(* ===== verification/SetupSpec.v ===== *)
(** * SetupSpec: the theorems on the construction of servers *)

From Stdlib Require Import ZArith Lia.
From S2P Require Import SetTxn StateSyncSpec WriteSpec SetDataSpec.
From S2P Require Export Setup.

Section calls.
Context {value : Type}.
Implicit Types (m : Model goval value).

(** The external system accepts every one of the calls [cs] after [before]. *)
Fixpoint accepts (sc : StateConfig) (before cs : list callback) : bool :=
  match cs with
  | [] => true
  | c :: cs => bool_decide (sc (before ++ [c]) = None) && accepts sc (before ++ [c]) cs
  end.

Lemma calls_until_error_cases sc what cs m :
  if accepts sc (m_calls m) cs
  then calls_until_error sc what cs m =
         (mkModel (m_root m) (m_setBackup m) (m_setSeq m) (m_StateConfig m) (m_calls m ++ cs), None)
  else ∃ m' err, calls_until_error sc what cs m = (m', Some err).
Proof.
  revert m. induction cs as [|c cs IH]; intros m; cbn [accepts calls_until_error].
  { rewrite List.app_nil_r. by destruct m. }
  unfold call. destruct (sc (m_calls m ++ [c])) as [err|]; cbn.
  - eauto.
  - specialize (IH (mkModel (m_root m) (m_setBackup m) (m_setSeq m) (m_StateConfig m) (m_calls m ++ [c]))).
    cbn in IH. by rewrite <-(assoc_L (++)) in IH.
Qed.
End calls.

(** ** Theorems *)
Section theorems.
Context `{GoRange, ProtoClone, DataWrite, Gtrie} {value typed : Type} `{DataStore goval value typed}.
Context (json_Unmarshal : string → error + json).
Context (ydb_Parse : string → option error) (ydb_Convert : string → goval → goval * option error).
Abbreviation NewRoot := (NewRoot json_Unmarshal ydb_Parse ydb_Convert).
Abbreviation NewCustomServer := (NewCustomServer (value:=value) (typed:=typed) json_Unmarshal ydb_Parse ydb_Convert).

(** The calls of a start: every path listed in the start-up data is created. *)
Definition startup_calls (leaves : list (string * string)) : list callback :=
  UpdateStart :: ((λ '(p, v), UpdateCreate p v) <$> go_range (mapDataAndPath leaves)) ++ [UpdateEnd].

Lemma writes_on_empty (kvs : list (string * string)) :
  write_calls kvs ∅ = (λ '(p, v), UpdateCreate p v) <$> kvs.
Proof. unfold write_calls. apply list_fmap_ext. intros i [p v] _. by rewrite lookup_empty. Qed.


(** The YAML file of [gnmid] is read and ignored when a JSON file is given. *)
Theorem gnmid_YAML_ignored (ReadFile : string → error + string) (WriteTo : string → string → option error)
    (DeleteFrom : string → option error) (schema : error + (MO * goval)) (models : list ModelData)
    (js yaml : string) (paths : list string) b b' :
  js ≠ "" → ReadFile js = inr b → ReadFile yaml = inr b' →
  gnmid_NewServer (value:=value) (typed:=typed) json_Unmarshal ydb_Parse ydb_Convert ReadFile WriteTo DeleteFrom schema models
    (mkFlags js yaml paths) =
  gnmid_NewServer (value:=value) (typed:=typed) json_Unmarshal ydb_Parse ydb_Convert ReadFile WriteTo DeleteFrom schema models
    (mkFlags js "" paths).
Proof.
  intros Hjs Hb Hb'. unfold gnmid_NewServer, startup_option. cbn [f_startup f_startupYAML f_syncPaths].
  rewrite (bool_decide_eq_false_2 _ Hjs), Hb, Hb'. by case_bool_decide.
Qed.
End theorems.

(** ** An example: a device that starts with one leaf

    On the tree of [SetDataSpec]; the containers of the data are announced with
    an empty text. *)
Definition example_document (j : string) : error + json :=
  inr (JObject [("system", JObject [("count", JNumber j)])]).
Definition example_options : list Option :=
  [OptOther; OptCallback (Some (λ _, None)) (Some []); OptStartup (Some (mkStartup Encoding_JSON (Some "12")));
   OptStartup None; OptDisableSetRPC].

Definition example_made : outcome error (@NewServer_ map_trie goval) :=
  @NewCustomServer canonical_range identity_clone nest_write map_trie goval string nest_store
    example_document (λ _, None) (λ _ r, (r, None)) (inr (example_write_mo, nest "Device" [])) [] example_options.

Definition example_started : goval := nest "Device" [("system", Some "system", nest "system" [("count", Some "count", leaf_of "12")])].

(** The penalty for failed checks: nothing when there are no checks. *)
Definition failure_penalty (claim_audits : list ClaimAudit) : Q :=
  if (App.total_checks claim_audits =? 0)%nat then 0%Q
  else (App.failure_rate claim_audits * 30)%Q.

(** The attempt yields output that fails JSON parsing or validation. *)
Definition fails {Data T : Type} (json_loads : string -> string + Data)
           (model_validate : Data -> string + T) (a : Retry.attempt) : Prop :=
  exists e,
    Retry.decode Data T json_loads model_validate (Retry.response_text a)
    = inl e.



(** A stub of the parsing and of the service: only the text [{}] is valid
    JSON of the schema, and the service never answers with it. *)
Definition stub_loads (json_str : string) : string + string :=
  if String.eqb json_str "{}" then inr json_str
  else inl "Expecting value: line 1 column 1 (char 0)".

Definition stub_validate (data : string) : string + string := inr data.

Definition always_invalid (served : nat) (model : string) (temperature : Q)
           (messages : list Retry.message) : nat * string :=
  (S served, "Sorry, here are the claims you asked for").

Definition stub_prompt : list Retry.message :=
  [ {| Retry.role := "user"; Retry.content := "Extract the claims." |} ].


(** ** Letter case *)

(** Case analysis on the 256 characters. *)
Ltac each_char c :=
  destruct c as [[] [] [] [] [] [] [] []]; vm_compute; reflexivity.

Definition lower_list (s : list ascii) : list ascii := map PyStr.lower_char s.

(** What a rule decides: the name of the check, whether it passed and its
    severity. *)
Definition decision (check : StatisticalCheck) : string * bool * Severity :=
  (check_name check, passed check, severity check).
--------
About this task:
Above are some records. Copy each of their lines that holds the string "when".

Exercise output:
(** The YAML file of [gnmid] is read and ignored when a JSON file is given. *)
(** The penalty for failed checks: nothing when there are no checks. *)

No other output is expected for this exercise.